### THE TASK
In the records below, find each line that holds "trait" and return it.

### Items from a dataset
(** What crossbeam documents: [new] panics on a zero capacity, [push] refuses
    only when the queue is full, elements leave in the order they came, and the
    capacity never changes. *)
Class ArrayQueueLaws `{ArrayQueue} := {
  contents : forall {A}, Queue A -> list A;
  queue_bounded : forall {A} (q : Queue A), #|contents q| <= queue_capacity q;
  queue_new_law : forall {A} cap,
    if cap =? 0 then queue_new (A := A) cap = Panic AssertFailed
    else exists q : Queue A, queue_new cap = Ret q /\ contents q = [] /\ queue_capacity q = cap;
  queue_push_law : forall {A} (q : Queue A) x,
    if #|contents q| <? queue_capacity q
    then exists q', queue_push q x = (q', Ok tt) /\ contents q' = contents q ++ [x] /\ queue_capacity q' = queue_capacity q
    else queue_push q x = (q, Err x);
  queue_pop_law : forall {A} (q : Queue A),
    match contents q with
    | [] => queue_pop q = (q, None)
    | x :: rest => exists q', queue_pop q = (q', Some x) /\ contents q' = rest /\ queue_capacity q' = queue_capacity q
    end
}.

(** ** Data *)

Record TickBatch := MkTickBatch {
  batch_tick : N;
  deltas : list PageDelta
}.

Inductive RingError := Full (capacity : N).

Inductive ApplyError := OutOfOrder (expected_after got : N).

Section ring.
Context `{ArrayQueue}.

(** ** The ring, as its owner sees it *)

Record DeltaRing := MkDeltaRing {
  ring_queue : Queue TickBatch;
  ring_last_pushed_tick : N
}.

Definition DeltaRing_new (capacity : N) : outcome DeltaRing :=
  q ← queue_new capacity;
  Ret (MkDeltaRing q 0).

Definition DeltaRing_push (r : DeltaRing) (batch : TickBatch) : DeltaRing * result RingError unit :=
  let tick := batch_tick batch in
  let '(q, pushed) := queue_push (ring_queue r) batch in
  match pushed with
  | Err _ => (MkDeltaRing q (ring_last_pushed_tick r), Err (Full (queue_capacity q)))
  | Ok _ => (MkDeltaRing q tick, Ok tt)
  end.

(** [while let Some(batch) = self.queue.pop()], at most [fuel] rounds. *)
Fixpoint drain_loop (fuel : nat) (q : Queue TickBatch) : Queue TickBatch * list TickBatch :=
  match fuel with
  | O => (q, [])
  | S fuel =>
    match queue_pop q with
    | (q', Some batch) => let '(q2, out) := drain_loop fuel q' in (q2, batch :: out)
    | (q', None) => (q', [])
    end
  end.

(** The queue never holds more than its capacity, so one round more than the
    capacity reaches the failing pop. *)
Definition DeltaRing_drain (r : DeltaRing) : DeltaRing * list TickBatch :=
  let '(q, out) := drain_loop (S (N.to_nat (queue_capacity (ring_queue r)))) (ring_queue r) in
  (MkDeltaRing q (ring_last_pushed_tick r), out).

Definition DeltaRing_last_pushed_tick (r : DeltaRing) : N := ring_last_pushed_tick r.

(** ** Producer handles *)

(** The queue behind its [Arc], and the atomic counters by address: the counter
    of a ring is a field of it, so it lives where the ring lives. *)
Record RingHeap := MkRingHeap {
  arcs : gmap N (Queue TickBatch);
  atomics : gmap N N
}.

(** A [DeltaRing] value placed in memory. *)
Record RingPlace := MkRingPlace { place_arc : N; place_addr : N }.

Record DeltaRingProducer := MkDeltaRingProducer {
  prod_queue : N;
  prod_last_pushed_tick : N
}.

Definition DeltaRing_producer_handle (p : RingPlace) : DeltaRingProducer :=
  MkDeltaRingProducer (place_arc p) (place_addr p).

(** The [Arc] keeps the queue alive; the address is dereferenced as it is. *)
Definition DeltaRingProducer_push (h : RingHeap) (p : DeltaRingProducer) (batch : TickBatch) :
    outcome (RingHeap * result RingError unit) :=
  match arcs h !! prod_queue p with
  | None => Panic UndefinedBehaviour
  | Some q0 =>
    let tick := batch_tick batch in
    let '(q, pushed) := queue_push q0 batch in
    let h1 := MkRingHeap (<[prod_queue p := q]> (arcs h)) (atomics h) in
    match pushed with
    | Err _ => Ret (h1, Err (Full (queue_capacity q)))
    | Ok _ =>
      match atomics h !! prod_last_pushed_tick p with
      | None => Panic UndefinedBehaviour
      | Some _ => Ret (MkRingHeap (arcs h1) (<[prod_last_pushed_tick p := tick]> (atomics h1)), Ok tt)
      end
    end
  end.

(** The ring value a place holds. *)
Definition ring_at (h : RingHeap) (p : RingPlace) : option DeltaRing :=
  q ← arcs h !! place_arc p; t ← atomics h !! place_addr p; Some (MkDeltaRing q t).
(** The calls that are answered: a page number whose table fits the address
    space and, for a difference, a slice of exactly one page. *)
Definition engine_accepts (o : engine_op) : Prop :=
  match o with
  | EngineDiff i c => page_fits i /\ #|c| = PAGE_SIZE
  | EngineApply d => page_fits (PageDelta_page_idx d)
  end.

#[local] Instance engine_accepts_dec o : Decision (engine_accepts o).
Proof. destruct o; unfold engine_accepts, page_fits; apply _. Defined.

(** A difference is answered by some delta of that page, no larger than a page,
    that stands for the new content given the pages held before the call; an
    application by the page the delta stands for. Both store that page. *)
Inductive engine_spec : gmap N (list N) -> list engine_op -> list engine_answer -> gmap N (list N) -> Prop :=
| spec_done pages : engine_spec pages [] [] pages
| spec_diff pages i c d ops answers pages' :
    delta_typed d -> PageDelta_page_idx d = i -> PageDelta_encoded_len d <= PAGE_SIZE -> delta_meaning pages d = c ->
    engine_spec (<[i := c]> pages) ops answers pages' ->
    engine_spec pages (EngineDiff i c :: ops) (Emitted d :: answers) pages'
| spec_apply pages d ops answers pages' :
    engine_spec (<[PageDelta_page_idx d := delta_meaning pages d]> pages) ops answers pages' ->
    engine_spec pages (EngineApply d :: ops) (Returned (delta_meaning pages d) :: answers) pages'.

(** ** Lemmas *)

Lemma lxor_bound n a b : a < 2 ^ n -> b < 2 ^ n -> N.lxor a b < 2 ^ n.
Proof.
  intros Ha Hb. assert (N.lxor a b = N.lxor a b mod 2 ^ n) as ->; [|apply N.mod_lt; by apply N.pow_nonzero].
  apply N.bits_inj. intros m. destruct (N.lt_ge_cases m n).
  - by rewrite N.mod_pow2_bits_low.
  - rewrite N.mod_pow2_bits_high, N.lxor_spec by done.
    by rewrite <- (N.mod_small a (2 ^ n)), <- (N.mod_small b (2 ^ n)), !N.mod_pow2_bits_high.
Qed.

Lemma xor_page_typed p q : page_typed p -> page_typed q -> page_typed (zip_with N.lxor p q).
Proof.
  intros [Hp Hbp] [Hq Hbq]. split; [by apply len_xor_page|]. clear Hp Hq. revert q Hbq.
  induction Hbp as [|x p Hx _ IH]; intros q Hq; [constructor|]. destruct Hq as [|y q Hy Hq]; constructor; [by apply lxor_bound | by apply IH].
Qed.

Lemma zero_page_typed : page_typed zero_page.
Proof. split; [apply len_zero_page | by apply Forall_replicate]. Qed.

(** The encoder's runs fit their fields and carry bytes of the buffer. *)
Lemma rle_encode_loop_typed (P : N -> Prop) fuel buf i :
  #|buf| = PAGE_SIZE -> Forall P buf ->
  Forall (fun r => run_typed r /\ Forall P (literal r)) (rle_encode_loop fuel buf i).
Proof.
  intros Hlen HP. revert i. induction fuel as [|fuel IH]; intros i; cbn [rle_encode_loop]; [constructor|].
  case_match; [|constructor]. case_match; [|apply IH]. constructor; [|apply IH]. split; [split|]; cbn [zero_run literal].
  - apply N.mod_lt. done.
  - unfold len in *. rewrite length_take, length_drop. page_lia.
  - by apply Forall_take, Forall_drop.
Qed.
(* ===== verification/Supervisor.v ===== *)
(** * The supervisor loop (chronos-core/src/supervisor.rs)

    The supervisor owns the cells, the scheduler and the optional replication
    ring; [run_one_cycle] is one dispatch, quantum, checkpoint and replication
    flush. What executes guest code is behind the trait [QuantumExecutor], a
    class here. The theorems of this file hold for every executor. *)

From stdpp Require Import strings.
From S2P Require Import Prelude Machine Dirty GuardedMemory Delta Blake Smt Chain EventLog Io Cell Scheduler Replicate.

(** ** Data *)

Inductive SupervisorError :=
| DuplicateCell (id : N)
| MemoryInit (id : N) (e : MemFault)
| ReplicationBackpressure (id : N) (e : RingError).

Inductive QuantumFault :=
| Trap (msg : string)
| Memory (e : MemFault).

(** The trait [QuantumExecutor]: one bounded quantum on a cell, and a digest of
    the cell's execution state. *)
Class QuantumExecutor `{Blake3} (E : Type) := {
  run_quantum : E -> Cell -> N -> outcome (E * Cell * result QuantumFault N);
  exec_register_digest : E -> Cell -> Hash
}.

Section supervisor.
Context `{BuildProfile} `{Blake3} `{HashMapIter} `{ArrayQueue}.

Record Supervisor := MkSupervisor {
  cells : gmap N Cell;
  scheduler : Scheduler;
  replication : option DeltaRing;
  max_instructions_per_quantum : N
}.

(** ** Operations *)

Definition Supervisor_new (max_instructions_per_quantum : N) : Supervisor :=
  MkSupervisor ∅ (Scheduler_new []) None max_instructions_per_quantum.

Definition Supervisor_enable_replication (s : Supervisor) (ring_capacity : N) : outcome Supervisor :=
  ring ← DeltaRing_new ring_capacity;
  Ret (MkSupervisor (cells s) (scheduler s) (Some ring) (max_instructions_per_quantum s)).

Definition Supervisor_spawn_cell (os : HostOs) (s : Supervisor) (config : CellConfig) (mode : RecorderMode) :
    outcome (list OsCall * Supervisor * result SupervisorError unit) :=
  let id := cfg_id config in
  match cells s !! id with
  | Some _ => Ret ([], s, Err (DuplicateCell id))
  | None =>
    '(calls, r) ← Cell_new os config mode;
    match r with
    | Err e => Ret (calls, s, Err (MemoryInit id e))
    | Ok cell =>
      Ret (calls, MkSupervisor (<[id := cell]> (cells s)) (Scheduler_register_cell (scheduler s) id)
        (replication s) (max_instructions_per_quantum s), Ok tt)
    end
  end.

Definition Supervisor_cell (s : Supervisor) (id : N) : option Cell := cells s !! id.

(** [dirty_pages_mut().clear_all()]. *)
Definition clear_cell_dirty_pages (c : Cell) : Cell :=
  with_memory c (dirty_pages_mut (memory c) (DirtyPageSet_clear_all (dirty_pages (memory c)))).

### PROBLEM SOLUTION
    flush. What executes guest code is behind the trait [QuantumExecutor], a
(** The trait [QuantumExecutor]: one bounded quantum on a cell, and a digest of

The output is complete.